Oltre mille ex deputati hanno presentato ricorso contro la delibera dell’ufficio di presidenza della Camera che ha tagliato loro i vitalizi. Mentre l’ex senatore della Lega Marco Preioni ha denunciato Luigi Di Maio con l’accusa di “minaccia alla presidente del Senato, minaccia all’organo della Camera che dovrà esaminare i ricorsi sui vitalizi, e minaccia agli ex parlamentari”. Continuano le ritorsioni degli ex parlamentari colpiti o a rischio del taglio delle indennità. Alla vigilia della conferenza stampa nella quale il presidente dell’Associazione ex parlamentari Antonello Falomi, e i due vice Franco Proietti e Michele Zolla, l’agenzia Ansa ha rivelato il numero di ricorsi ricevuti fino a questo momento. Il grosso dei 1.200 ex deputati si è rivolto a uno dei cinque avvocati suggeriti dall’Associazione guidata da Falomi, ma un certo numero di essi si è avvalso di legali di fiducia.

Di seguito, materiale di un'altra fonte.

Lemma finish_all_state c s p h :
  full_state c s p h → full_state c (runs limiter_step s (map Finish h)) (p + length h) [].
Proof.
  revert s p. induction h as [|x h IH]; intros s p Hs; cbn.
  { by rewrite Nat.add_0_r. }
  replace (p + S (length h))%nat with (S p + length h)%nat by lia. apply IH.
  destruct Hs as (H1 & H2 & H3 & H4). unfold release. rewrite H4, bool_decide_eq_true_2 by by left.
  apply put_full. unfold full_state; cbn. by rewrite decide_True.
Qed.

Lemma arrive_all_state c s p h ids :
  full_state c s (p + length ids) h →
  full_state c (runs limiter_step s (map Arrive ids)) p (rev ids ++ h)%list.
Proof.
  revert s h. induction ids as [|x ids IH]; intros s h Hs; cbn.
  { by rewrite Nat.add_0_r in Hs. }
  rewrite <-app_assoc. cbn. apply IH. apply arrive_full.
  by replace (S (p + length ids))%nat with (p + length (x :: ids))%nat by (cbn; lia).
Qed.
End burst.

(** ** Properties *)

(** C32: The limiter's books balance, over any semaphore that behaves as
    tokio documents and in every run of connections arriving, giving up and
    finishing and of the refill task's ticks.  Free permits and connections
    holding one add up to the capacity and the refills; nobody waits while a
    permit is free; the connections ever let in are at most capacity + refills
    + permits given back.  A tick adds a permit exactly when fewer than the
    capacity are free, for the first that waits if there is one, and changes
    nothing otherwise, so that there are never more refills than connections
    let in (nor than ticks): an idle server gathers no permits, and the free
    ones exceed the capacity at most by those given back. *)
Theorem limiter_conserves `{SL : SemaphoreLaws} c evs :
  let s := runs limiter_step (limiter_init c) evs in
  (free s + length (holding s) = rc_capacity c + refills s)%nat ∧
  (waiting s ≠ [] → free s = 0%nat) ∧
  (admitted s <= rc_capacity c + refills s + returned s)%nat ∧
  (refills s <= admitted s)%nat ∧ (refills s <= ticks evs)%nat ∧
  (free s <= rc_capacity c + returned s)%nat ∧
  let s' := limiter_step s Tick in
  if decide (free s < rc_capacity c)%nat
  then match waiting s with
       | [] => free s' = S (free s) ∧ holding s' = holding s
       | w :: ws => free s' = free s ∧ holding s' = w :: holding s ∧ waiting s' = ws
       end
  else s' = s.
Proof.
  cbv zeta. pose proof (limiter_run_refills evs (limiter_init c)) as Ht.
  destruct (limiter_run_ok c evs) as [Hc Hp Ha Hw Hr].
  set (s := runs limiter_step (limiter_init c) evs) in *.
  split_and!; [done|done|lia|done|exact Ht|lia|].
  cbn [limiter_step]. unfold refill_tick. fold (free s). rewrite Hc. case_decide as Hlt.
  - rewrite (proj2 (Nat.ltb_lt _ _) Hlt). pose proof (put_permit_facts s Hw) as (_ & _ & _ & _ & H).
    destruct (waiting s); destruct H as (H1 & _ & H3 & H4); by split_and!.
  - by rewrite (proj2 (Nat.ltb_ge _ _)) by lia.
Qed.

(** The configured capacity does not bound bursts: permits are both
    refilled while connections hold them and given back at the end, so for
    every [n] there is a run after which no connection is active and a burst
    of capacity + [n] connections arriving at one instant is admitted without
    waiting. *)
Theorem limiter_burst_unbounded `{SL : SemaphoreLaws} c n :
  (1 <= rc_capacity c)%nat →
  ∃ evs, let s := runs limiter_step (limiter_init c) evs in
    holding s = [] ∧
    let burst := runs limiter_step s (map Arrive (seq 0 (rc_capacity c + n))) in
    length (holding burst) = (rc_capacity c + n)%nat ∧ waiting burst = [].
Proof.
  intros Hc. exists (held_rounds n ++ map Finish (rev (seq 0 n)))%list. cbn. rewrite runs_app.
  pose proof (finish_all_state _ _ _ _ (held_rounds_state c n Hc)) as Hf.
  rewrite length_rev, length_seq in Hf. split; [apply Hf|].
  replace (rc_capacity c + n)%nat with (0 + length (seq 0 (rc_capacity c + n)))%nat in Hf
    by by rewrite length_seq.
  destruct (arrive_all_state _ _ _ _ _ Hf) as (_ & _ & H2 & H3). rewrite H2, H3.
  split; [|done]. by rewrite app_nil_r, length_rev, length_seq.
Qed.

(** Connection accounting: every connection task counts in exactly one of
    the five outcome counters, except under a limiter with a handler time
    limit, where a handler that ends in time, well or not, counts in none. *)
Theorem conn_task_accounting rate limit h m k :
  (limit = None → h ≠ HandlerTimedOut) →
  k ∈ [handler_ok; handler_err; handler_timed_out; rate_limiter_closed; rate_limiter_timeout] →
  let outcome :=
    match rate with
    | Some SemClosed => Some rate_limiter_closed
    | Some WaitTimeout => Some rate_limiter_timeout
    | _ =>
        match h with
        | HandlerTimedOut => Some handler_timed_out
        | _ =>
            if bool_decide (is_Some rate ∧ is_Some limit) then None
            else Some (match h with HandlerErr => handler_err | _ => handler_ok end)
        end
    end in
  conn_task rate limit h m k = if decide (outcome = Some k) then wrap_u64 (m k + 1) else m k.
Proof.
  intros Hh Hk. cbn.
  assert (k ≠ wait_duration ∧ k ≠ handler_duration) as [Hw Hd] by by split; intros ->; set_solver.
  unfold conn_task, record_wait_duration, record_handler_duration, record_handler_timeout,
    record_handler_err, record_handler_ok, record_rate_limiter_closed, record_rate_limiter_timeout.
  destruct rate as [[]|], limit as [t|], h; try (by destruct (Hh eq_refl)); cbn;
    rewrite ?(inc_ne wait_duration), ?(inc_ne handler_duration) by done;
    unfold inc; repeat case_decide; congruence || (by simplify_eq/=) || done.
Qed.

(** C33: Shutdown accounts for every connection: in any run every accepted
    connection is running, finished or aborted, never two of them; nothing is
    aborted before the loop was left; once stopped nothing runs, the refill
    task is gone, one forced shutdown and (with a graceful wait) one graceful
    shutdown were counted, and the callback ran at most once. *)
Theorem shutdown_accounts cfg cb limited evs :
  let s := runs (loop_step cfg cb) (loop_init limited) evs in
  tasks s ∪ finished s ∪ aborted s = set_seq 0 (next_task s) ∧
  tasks s ## finished s ∧ aborted s ## finished s ∧
  metrics s accept_ok = wrap_u64 (Z.of_nat (next_task s)) ∧ (callbacks s ≤ 1)%nat ∧
  (phase s ≠ Stopped → aborted s = ∅ ∧ metrics s forced_shutdowns = 0%Z) ∧
  (phase s = Stopped →
     tasks s = ∅ ∧ refilling s = false ∧ metrics s forced_shutdowns = 1%Z ∧
     metrics s graceful_shutdowns = if (0 <? graceful_wait cfg)%Z then 1%Z else 0%Z).
Proof.
  cbn. destruct (loop_run_ok cfg cb limited evs) as [H1 H2 H3 H4 [H5 _] H6].
  split_and!; try done; intros Hp; destruct (phase _); naive_solver.
Qed.

Lemma runs_stopped cfg cb s evs :
  phase s = Stopped → runs (loop_step cfg cb) s evs = s.
Proof.
  intros Hp. induction evs as [|ev evs IH]; [done|]. cbn.
  assert (loop_step cfg cb s ev = s) as -> by (unfold loop_step; by rewrite Hp). apply IH.
Qed.

Lemma grace_finish cfg cb l s :
  phase s = Graceful → tasks s = list_to_set l → NoDup l → l ≠ [] → aborted s = ∅ →
  let s' := runs (loop_step cfg cb) s (map TaskDone l) in phase s' = Stopped ∧ aborted s' = ∅.
Proof.
  revert s. induction l as [|x l IH]; [done|]. intros s Hp Ht [Hx Hd]%NoDup_cons _ Ha.
  assert (loop_step cfg cb s (TaskDone x) = check_grace (mkLoop Graceful (list_to_set l)
    (next_task s) ({[ x ]} ∪ finished s) ∅ (callbacks s) (refilling s) (metrics s))) as Hs.
  { unfold loop_step, task_done. rewrite Hp, bool_decide_eq_true_2 by set_solver.
    assert (tasks s ∖ {[ x ]} = list_to_set l) as -> by set_solver. by rewrite Ha. }
  cbn [map runs foldl]. rewrite Hs. unfold check_grace. cbn [tasks]. destruct l as [|y l].
  - rewrite bool_decide_eq_true_2 by done. split; [done|]. cbn. set_solver.
  - rewrite bool_decide_eq_false_2 by set_solver. by apply IH.
Qed.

I ricorsi verranno presi in esame dal Consiglio di Giurisdizione, l’organo giudiziario interno della Camera, che inizierà l’esame il 7 novembre con le richieste di sospensiva cautelare. Queste istanze, spiega il presidente del Consiglio di Giurisdizione Alberto Losacco (Pd), chiedono di sospendere cautelativamente il taglio dei loro vitalizi fintantoché lo stesso Consiglio non avrà deciso nel merito i ricorsi.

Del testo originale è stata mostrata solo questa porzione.